Supplied data:
Lemma sum_alter g i p (l : list Phase) :
  l !! i = Some p ->
  (sum_list (map weight (alter g i l)) + weight p = sum_list (map weight l) + weight (g p))%nat.
Proof.
  revert i. induction l as [|x l IH]; intros [|i] E; cbn in *; [done | done | |].
  - injection E as ->. lia.
  - specialize (IH i E). unfold sum_list in *. lia.
Qed.

Lemma phases_with_db d s : phases (with_wq_db d s) = phases s.
Proof. done. Qed.

Lemma set_phase_steps i p s w :
  wq_writes s !! i = Some w -> (weight p < weight (pw_phase w))%nat ->
  (steps_left (set_phase i p s) < steps_left s)%nat.
Proof.
  intros E Hp. unfold steps_left, set_phase. rewrite (phases_on_write _ _ _ _ E).
  pose proof (sum_alter (fun _ => p) i _ _ (phase_lookup _ _ _ E)) as Hs. cbn in Hs |- *. lia.
Qed.

Lemma work_steps {A} i group (m : M (Db SM) A) next s w :
  wq_writes s !! i = Some w -> (3 + 4 * length group < weight (pw_phase w))%nat ->
  (forall a, weight (next a) < weight (pw_phase w))%nat -> (steps_left (work i group m next s) < steps_left s)%nat.
Proof.
  intros E Hp Hn. unfold work. destruct (m (wq_db s)) as [r d].
  apply (set_phase_steps i _ (with_wq_db d s) w E). destruct r as [a|e|]; cbn [after_work weight]; [apply Hn | | lia].
  rewrite length_zip_with, repeat_error_length. lia.
Qed.

Lemma take_batches_phases group writes items writes' :
  take_batches group writes = Ok (items, writes') -> map pw_phase writes' = map pw_phase writes.
Proof.
  revert writes items. induction group as [|i group IH]; intros writes items; cbn [take_batches].
  { by intros [= _ ->]. }
  destruct (writes !! i) as [w|] eqn:E; [|done]. unfold take_batch. destruct (pw_batch w); [|done].
  cbn [mbind res_bind fst snd]. destruct (take_batches group _) as [[items' ws]| |] eqn:Et; [|done|done].
  cbn [mbind res_bind fst snd]. intros [= _ <-]. rewrite (IH _ _ Et).
  rewrite list_fmap_insert. apply list_insert_id. by rewrite list_lookup_fmap, E.
Qed.
(* ===== verification/DbLinear.v ===== *)
(** * Concurrent writers and readers

    Calls of [DB::write] and reads in any interleaving, on a database where every
    step has room: what a read returns is what the groups applied before it
    wrote, in their order, and a write returns success, after its group was
    applied.  Writes and reads of now are linearizable: they take effect in one
    step between their call and their return. *)

From Stdlib Require Import Sorting.Sorted.
From stdpp Require Import base list gmap strings sorting.
From S2P Require Import Prelude Key Spec Memtable Coding Batch Env Externals Wal Block Cache.
From S2P Require Import Format Properties Table Reader TableCache Version Options Metrics.
From S2P Require Import Compact Mvcc DbState DbRead DbMem DbFlush DbInv DbFlushOk DbCompact.
From S2P Require Import DbWrite DbSettled DbCompactOk DbCompactRun DbGroup DbWriteOk DbCommitOk.
From S2P Require Import DbOpen DbCrash DbSession DbSessionOk DbQueue DbQueueOk.

Section linear.
Context `{X : Externals} `{HX : !ExternalsOk X} `{H : HashOrder} `{N : NumberHashOrder}
  `{SM : arena_skip_map} `{!SkipMapOk SM} `{O : OsMessages}.

(** ** Runs with room *)

(** What the next step of a call needs: a limiter whose wait is a [Duration]
    and no compaction, sequence numbers for the group and records the formats
    can hold, a file number and a table for the memtable. *)
Definition step_room (p : Phase) (d : Db SM) : Prop :=
  match p with
  | Admitting _ items =>
      limiter_waits (db_write_rate_limiter d)
        (foldl (fun n item => wrap64 (n + gi_user_write_bytes item)) 0 items) /\
      len (st_l0_tables (db_state d)) < level0_stop_writes_trigger (db_options d)
  | Applying _ items =>
      st_last_sequence (db_state d) + 1 + len (group_records items) < 2 ^ 64 /\
      Forall record_storable (group_records items)
  | Flushing _ true =>
      vs_next_file_number (db_versions d) < 2 ^ 62 /\
      forall m source st', take_oldest_flushable_memtable (memtable_kind (db_options d)) (db_state d)
        = (Some (m, source), st') -> table_bounded (db_options d) (mt_entries m)
  | _ => True
  end.

(** What clients see: the events of writes, and reads with their results. *)
Inductive moment : Type :=
  | MWrite (e : event)
  | MGet (key : bytes) (r : res (option bytes))
  | MScan (lower upper : Bound) (r : res (list (bytes * bytes))).

Inductive calm_run (d : Db SM) : list moment -> Writers -> Prop :=
  | cr_start : calm_run d [] (mkWriters d [] [])
  | cr_begin tr batch opts s :
      calm_run d tr s ->
      calm_run d (tr ++ map MWrite (write_begin batch opts s).2) (write_begin batch opts s).1
  | cr_step tr i w s s' es :
      calm_run d tr s -> wq_writes s !! i = Some w -> step_room (pw_phase w) (wq_db s) ->
      write_step i s = Some (s', es) -> calm_run d (tr ++ map MWrite es) s'
  | cr_spurious tr i s : calm_run d tr s -> calm_run d tr (spurious i s)
  | cr_get tr key s :
      calm_run d tr s ->
      calm_run d (tr ++ [MGet key (db_get key (wq_db s)).1]) (with_wq_db (db_get key (wq_db s)).2 s)
  | cr_scan tr lower upper s :
      calm_run d tr s ->
      calm_run d (tr ++ [MScan lower upper (db_scan lower upper (wq_db s)).1])
        (with_wq_db (db_scan lower upper (wq_db s)).2 s).

Definition writes_of (tr : list moment) : list event :=
  omap (fun m => match m with MWrite e => Some e | _ => None end) tr.

Lemma writes_of_app tr tr' : writes_of (tr ++ tr') = writes_of tr ++ writes_of tr'.
Proof. apply omap_app. Qed.

Lemma writes_of_map es : writes_of (map MWrite es) = es.
Proof. induction es as [|e es IH]; [done|]. cbn. by f_equal. Qed.

Lemma calm_queue_run d tr s : calm_run d tr s -> queue_run d (writes_of tr) s.
Proof.
  induction 1 as [|tr batch opts s _ IH|tr i w s s' es _ IH _ _ Hs|tr i s _ IH|tr key s _ IH|tr lower upper s _ IH];
    rewrite ?writes_of_app, ?writes_of_map.
  - constructor.
  - by eapply qr_step; [|constructor].
  - eapply qr_step; [done | by eapply qs_advance].
  - rewrite <- (app_nil_r (writes_of tr)). by eapply qr_step; [|constructor].
  - cbn. by eapply qr_step; [|constructor].
  - cbn. by eapply qr_step; [|constructor].
Qed.

(** ** No step fails *)

Definition calm_phase (p : Phase) : Prop :=
  match p with
  | Completing results | Notifying _ results => Forall (fun x : nat * res unit => x.2 = Ok tt) results
  | Returned r => r = Ok tt
  | Panicked _ => False
  | _ => True
  end.

Definition calm_call (w : PendingWrite) : Prop :=
  calm_phase (pw_phase w) /\ (pw_result w = None \/ pw_result w = Some (Ok tt)).

Definition all_calm (s : Writers) : Prop := forall i w, wq_writes s !! i = Some w -> calm_call w.

Lemma calm_on_write i f s :
  all_calm s -> (forall w, wq_writes s !! i = Some w -> calm_call w -> calm_call (f w)) -> all_calm (on_write i f s).
Proof.
  intros Hc Hf k w. cbn [on_write wq_writes]. rewrite list_lookup_alter. case_decide; [|apply Hc]. subst k.
  destruct (wq_writes s !! i) as [w0|] eqn:E; [|done]. intros [= <-]. apply Hf; [done | by eapply Hc].
Qed.

Lemma calm_set_phase i p s : all_calm s -> calm_phase p -> all_calm (set_phase i p s).
Proof. intros Hc Hp. apply calm_on_write; [done|]. by intros w _ [_ Hr]. Qed.

Lemma calm_work {A} i group (m : M (Db SM) A) next s a d' :
  all_calm s -> m (wq_db s) = (Ok a, d') -> calm_phase (next a) ->
  all_calm (work i group m next s) /\ wq_db (work i group m next s) = d'.
Proof.
  intros Hc E Hp. unfold work. rewrite E. cbn [after_work]. split; [|done]. by apply calm_set_phase.
Qed.

Lemma calm_notify i s : all_calm s -> all_calm (on_write i notify_one s).
Proof.
  intros Hc. apply calm_on_write; [done|]. intros w _ Hw.
  unfold notify_one. destruct (pw_phase w); try exact Hw. by destruct Hw.
Qed.

(** ** What the database holds *)

(** The database is in order, and reads of now see [v]. *)
Definition shows (d : Db SM) (v : view) : Prop :=
  exists tables l0 levels, db_inv tables l0 levels d /\
    forall key, now_view l0 levels (db_state d) key = v key.

Lemma shows_waited d d' v : shows d v -> waited d d' -> shows d' v.
Proof.
  intros (tables & l0 & levels & Hinv & Hv) Hw. exists tables, l0, levels. split; [by eapply waited_inv|].
  by destruct Hw as (m & l & now & ->).
Qed.

Lemma shows_reads tables l0 levels d d' v :
  db_inv tables l0 levels d -> (forall key, now_view l0 levels (db_state d) key = v key) ->
  only_reads tables d d' -> shows d' v.
Proof.
  intros [Hok Hly] Hv Hr. pose proof (only_reads_ok _ _ _ _ _ Hok Hr) as Hok'. exists tables, l0, levels.
  destruct Hr as (c & m & -> & _). split; [|exact Hv]. split; [exact Hok'|]. destruct Hly. by constructor.
Qed.

Lemma shows_get d v key : shows d v -> exists d', db_get key d = (Ok (v key), d') /\ shows d' v.
Proof.
  intros (tables & l0 & levels & Hinv & Hv).
  destruct (get_opt_live tables l0 levels d key default_read_options (di_ok _ _ _ _ Hinv)) as (d' & E & Hr).
  exists d'. split; [|by eapply shows_reads]. unfold db_get. rewrite E. by rewrite <- Hv.
Qed.

Lemma shows_scan d v lower upper :
  shows d v -> exists rows d', db_scan lower upper d = (Ok rows, d') /\ view_rows lower upper v rows /\ shows d' v.
Proof.
  intros (tables & l0 & levels & Hinv & Hv).
  destruct (scan_opt_rows tables l0 levels d lower upper default_read_options (di_ok _ _ _ _ Hinv))
    as (rows & d' & E & Hr & Hrows).
  exists rows, d'. split; [exact E|]. split; [|by eapply shows_reads].
  exact (view_rows_same _ _ _ _ _ Hv (scan_spec_rows _ _ _ _ _ Hrows)).
Qed.

Lemma shows_group d v group items :
  shows d v -> step_room (Applying group items) d ->
  exists flag d', apply_write_group_to_memtable items d = (Ok flag, d') /\
    shows d' (view_after (group_records items) v).
Proof.
  intros (tables & l0 & levels & Hinv & Hv) [Hseq Hst].
  destruct (ly_wal_end _ _ _ _ (di_layout _ _ _ _ Hinv)) as [c Hw].
  destruct (group_ok tables l0 levels d items c Hinv Hseq Hst Hw) as (flag & d' & tables' & E & _ & Hinv' & A).
  exists flag, d'. split; [exact E|]. exists tables', l0, levels. split; [exact Hinv'|]. intros key.
  unfold now_view at 1. rewrite (ap_new _ _ _ _ _ _ A) by done. apply view_after_ext. rewrite <- Hv.
  apply (live_now tables); [apply Hinv|]. rewrite (ap_last _ _ _ _ _ _ A).
  pose proof (len_nonneg (group_records items)). lia.
Qed.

Instructions for the task: Your answer should consist only of the lines above between the line holding "(foldl (fun n" and the line holding "forall m source", inclusive, each transcribed exactly.

Answer space:
        (foldl (fun n item => wrap64 (n + gi_user_write_bytes item)) 0 items) /\
      len (st_l0_tables (db_state d)) < level0_stop_writes_trigger (db_options d)
  | Applying _ items =>
      st_last_sequence (db_state d) + 1 + len (group_records items) < 2 ^ 64 /\
      Forall record_storable (group_records items)
  | Flushing _ true =>
      vs_next_file_number (db_versions d) < 2 ^ 62 /\
      forall m source st', take_oldest_flushable_memtable (memtable_kind (db_options d)) (db_state d)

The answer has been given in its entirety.